■ Action item
If a line holds the word "Instance", copy it from the entries.

Data extracted from a collection:
=-=-=

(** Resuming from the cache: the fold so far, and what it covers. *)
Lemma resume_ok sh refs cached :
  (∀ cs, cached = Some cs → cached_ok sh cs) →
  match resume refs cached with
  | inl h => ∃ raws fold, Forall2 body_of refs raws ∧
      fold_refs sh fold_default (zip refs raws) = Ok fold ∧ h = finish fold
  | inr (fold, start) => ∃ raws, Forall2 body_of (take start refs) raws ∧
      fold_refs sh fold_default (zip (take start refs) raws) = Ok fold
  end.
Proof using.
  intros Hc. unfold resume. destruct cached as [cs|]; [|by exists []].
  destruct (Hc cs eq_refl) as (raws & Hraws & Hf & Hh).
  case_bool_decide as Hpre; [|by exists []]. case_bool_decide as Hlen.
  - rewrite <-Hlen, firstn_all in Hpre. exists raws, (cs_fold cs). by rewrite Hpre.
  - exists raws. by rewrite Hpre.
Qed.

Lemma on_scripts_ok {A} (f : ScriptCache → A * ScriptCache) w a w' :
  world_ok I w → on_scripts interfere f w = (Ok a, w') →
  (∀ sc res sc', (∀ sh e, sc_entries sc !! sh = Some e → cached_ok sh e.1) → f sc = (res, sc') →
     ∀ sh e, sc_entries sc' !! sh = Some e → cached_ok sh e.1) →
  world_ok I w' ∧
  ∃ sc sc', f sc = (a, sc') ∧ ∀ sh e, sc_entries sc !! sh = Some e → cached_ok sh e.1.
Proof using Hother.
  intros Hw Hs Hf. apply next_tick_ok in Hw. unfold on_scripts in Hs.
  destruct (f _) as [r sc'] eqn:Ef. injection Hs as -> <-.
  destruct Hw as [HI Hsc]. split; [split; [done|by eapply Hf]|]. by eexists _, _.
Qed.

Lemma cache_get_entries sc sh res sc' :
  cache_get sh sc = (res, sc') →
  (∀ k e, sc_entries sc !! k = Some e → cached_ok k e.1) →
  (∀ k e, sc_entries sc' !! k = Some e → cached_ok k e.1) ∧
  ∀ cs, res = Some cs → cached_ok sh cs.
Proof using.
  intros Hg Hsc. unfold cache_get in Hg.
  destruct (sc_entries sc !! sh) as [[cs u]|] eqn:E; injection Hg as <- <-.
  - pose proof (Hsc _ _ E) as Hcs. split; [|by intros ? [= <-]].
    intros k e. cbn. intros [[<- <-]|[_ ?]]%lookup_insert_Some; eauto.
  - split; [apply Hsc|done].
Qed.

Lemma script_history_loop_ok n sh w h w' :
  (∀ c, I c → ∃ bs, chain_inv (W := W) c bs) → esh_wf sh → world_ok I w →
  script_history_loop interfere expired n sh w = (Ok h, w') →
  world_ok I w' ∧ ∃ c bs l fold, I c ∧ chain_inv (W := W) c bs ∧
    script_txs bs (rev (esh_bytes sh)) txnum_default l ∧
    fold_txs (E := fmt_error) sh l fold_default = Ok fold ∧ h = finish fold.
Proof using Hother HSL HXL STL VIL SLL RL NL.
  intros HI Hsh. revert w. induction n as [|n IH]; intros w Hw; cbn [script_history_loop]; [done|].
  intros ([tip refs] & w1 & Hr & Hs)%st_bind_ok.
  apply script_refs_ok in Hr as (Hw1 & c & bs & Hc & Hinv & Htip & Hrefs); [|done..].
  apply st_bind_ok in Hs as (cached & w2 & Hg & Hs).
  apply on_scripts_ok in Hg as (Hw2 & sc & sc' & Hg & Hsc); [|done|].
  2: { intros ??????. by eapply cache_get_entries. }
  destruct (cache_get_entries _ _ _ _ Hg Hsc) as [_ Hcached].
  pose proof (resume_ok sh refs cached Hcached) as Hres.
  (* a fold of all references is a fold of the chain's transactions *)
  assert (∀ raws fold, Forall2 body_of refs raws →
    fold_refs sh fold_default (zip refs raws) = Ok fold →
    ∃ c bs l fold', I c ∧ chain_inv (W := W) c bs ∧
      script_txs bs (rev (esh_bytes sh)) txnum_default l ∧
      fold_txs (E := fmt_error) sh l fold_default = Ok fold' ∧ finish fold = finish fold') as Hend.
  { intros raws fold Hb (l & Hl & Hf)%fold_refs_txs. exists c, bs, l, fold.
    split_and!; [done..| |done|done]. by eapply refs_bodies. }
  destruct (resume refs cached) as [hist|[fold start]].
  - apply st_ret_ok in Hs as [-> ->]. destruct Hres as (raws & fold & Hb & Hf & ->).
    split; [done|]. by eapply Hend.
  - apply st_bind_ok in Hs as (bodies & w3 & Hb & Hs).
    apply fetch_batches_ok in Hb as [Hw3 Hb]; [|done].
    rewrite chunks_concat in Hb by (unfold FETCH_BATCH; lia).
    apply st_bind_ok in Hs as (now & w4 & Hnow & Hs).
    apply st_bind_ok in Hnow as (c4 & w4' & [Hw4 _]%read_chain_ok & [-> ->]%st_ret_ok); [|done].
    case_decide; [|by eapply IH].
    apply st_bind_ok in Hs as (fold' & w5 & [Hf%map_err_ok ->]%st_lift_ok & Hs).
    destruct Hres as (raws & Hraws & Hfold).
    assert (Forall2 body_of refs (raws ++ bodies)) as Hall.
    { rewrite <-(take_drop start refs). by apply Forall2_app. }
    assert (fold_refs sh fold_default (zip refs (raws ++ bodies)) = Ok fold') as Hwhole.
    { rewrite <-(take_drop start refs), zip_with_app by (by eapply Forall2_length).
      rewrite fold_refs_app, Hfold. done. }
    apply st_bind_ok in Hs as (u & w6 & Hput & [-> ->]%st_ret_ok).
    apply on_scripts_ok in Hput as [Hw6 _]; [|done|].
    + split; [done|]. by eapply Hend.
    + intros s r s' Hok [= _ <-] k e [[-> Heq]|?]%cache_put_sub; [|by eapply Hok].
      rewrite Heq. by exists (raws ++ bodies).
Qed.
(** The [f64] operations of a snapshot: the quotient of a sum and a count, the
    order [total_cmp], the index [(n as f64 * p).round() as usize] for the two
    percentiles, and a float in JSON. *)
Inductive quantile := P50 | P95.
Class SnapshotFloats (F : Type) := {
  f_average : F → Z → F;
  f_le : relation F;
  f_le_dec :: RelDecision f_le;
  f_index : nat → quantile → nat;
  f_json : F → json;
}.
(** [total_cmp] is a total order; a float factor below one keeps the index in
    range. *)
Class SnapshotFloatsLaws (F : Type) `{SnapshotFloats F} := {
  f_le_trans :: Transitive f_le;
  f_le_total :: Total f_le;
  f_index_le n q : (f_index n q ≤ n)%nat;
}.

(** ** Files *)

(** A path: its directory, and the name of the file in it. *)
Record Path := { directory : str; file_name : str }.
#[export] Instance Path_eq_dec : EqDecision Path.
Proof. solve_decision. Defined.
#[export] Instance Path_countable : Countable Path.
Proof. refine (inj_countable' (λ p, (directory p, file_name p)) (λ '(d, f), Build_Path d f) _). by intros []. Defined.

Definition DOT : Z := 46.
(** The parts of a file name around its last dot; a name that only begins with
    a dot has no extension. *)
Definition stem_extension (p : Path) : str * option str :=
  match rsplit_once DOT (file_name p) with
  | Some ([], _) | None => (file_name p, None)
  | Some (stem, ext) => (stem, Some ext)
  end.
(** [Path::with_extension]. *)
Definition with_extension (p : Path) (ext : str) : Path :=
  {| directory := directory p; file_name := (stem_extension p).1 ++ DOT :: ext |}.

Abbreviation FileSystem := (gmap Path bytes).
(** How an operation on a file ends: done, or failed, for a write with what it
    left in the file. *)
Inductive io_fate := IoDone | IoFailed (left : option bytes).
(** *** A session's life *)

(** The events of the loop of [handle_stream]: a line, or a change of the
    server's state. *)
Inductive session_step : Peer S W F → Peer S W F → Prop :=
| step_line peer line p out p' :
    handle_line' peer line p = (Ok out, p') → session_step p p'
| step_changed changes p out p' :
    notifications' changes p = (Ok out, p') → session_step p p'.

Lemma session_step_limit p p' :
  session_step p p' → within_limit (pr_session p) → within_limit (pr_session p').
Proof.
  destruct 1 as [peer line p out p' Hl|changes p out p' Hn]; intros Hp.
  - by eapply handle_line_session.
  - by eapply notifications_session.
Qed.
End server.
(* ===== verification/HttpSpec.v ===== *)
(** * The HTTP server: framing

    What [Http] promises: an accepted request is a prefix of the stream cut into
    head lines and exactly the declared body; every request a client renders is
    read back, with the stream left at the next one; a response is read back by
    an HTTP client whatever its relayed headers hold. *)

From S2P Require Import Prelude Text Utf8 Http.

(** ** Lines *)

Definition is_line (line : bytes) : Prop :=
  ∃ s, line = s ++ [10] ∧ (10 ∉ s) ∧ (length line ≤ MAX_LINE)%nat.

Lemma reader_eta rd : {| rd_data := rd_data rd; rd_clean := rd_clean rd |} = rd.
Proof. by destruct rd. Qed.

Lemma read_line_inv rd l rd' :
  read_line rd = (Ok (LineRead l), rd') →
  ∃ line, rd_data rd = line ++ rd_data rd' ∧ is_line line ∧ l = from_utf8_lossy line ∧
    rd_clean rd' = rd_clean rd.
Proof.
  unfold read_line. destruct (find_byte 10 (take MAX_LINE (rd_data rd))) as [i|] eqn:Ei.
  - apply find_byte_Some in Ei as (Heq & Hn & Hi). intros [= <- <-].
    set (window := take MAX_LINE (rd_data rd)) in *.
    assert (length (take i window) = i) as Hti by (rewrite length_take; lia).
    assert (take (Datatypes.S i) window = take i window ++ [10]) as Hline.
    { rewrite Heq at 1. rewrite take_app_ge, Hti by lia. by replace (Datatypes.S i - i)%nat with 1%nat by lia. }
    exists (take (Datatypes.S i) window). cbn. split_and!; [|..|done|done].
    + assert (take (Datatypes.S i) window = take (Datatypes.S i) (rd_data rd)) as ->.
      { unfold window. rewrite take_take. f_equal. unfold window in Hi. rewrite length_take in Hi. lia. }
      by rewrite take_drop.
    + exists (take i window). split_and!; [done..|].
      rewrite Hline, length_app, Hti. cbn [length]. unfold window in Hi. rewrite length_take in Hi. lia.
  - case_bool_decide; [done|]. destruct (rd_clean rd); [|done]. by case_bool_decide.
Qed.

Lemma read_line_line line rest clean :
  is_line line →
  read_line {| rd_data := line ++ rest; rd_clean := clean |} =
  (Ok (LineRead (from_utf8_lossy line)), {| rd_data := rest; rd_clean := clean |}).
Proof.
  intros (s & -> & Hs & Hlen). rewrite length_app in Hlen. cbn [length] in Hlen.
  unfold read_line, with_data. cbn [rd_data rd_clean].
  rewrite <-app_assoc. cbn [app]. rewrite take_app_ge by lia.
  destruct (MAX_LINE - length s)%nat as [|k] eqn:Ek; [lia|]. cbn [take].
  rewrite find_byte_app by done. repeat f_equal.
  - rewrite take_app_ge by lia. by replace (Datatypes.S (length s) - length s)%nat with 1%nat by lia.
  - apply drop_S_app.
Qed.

=-=-=

■ Answer area
#[export] Instance Path_eq_dec : EqDecision Path.
#[export] Instance Path_countable : Countable Path.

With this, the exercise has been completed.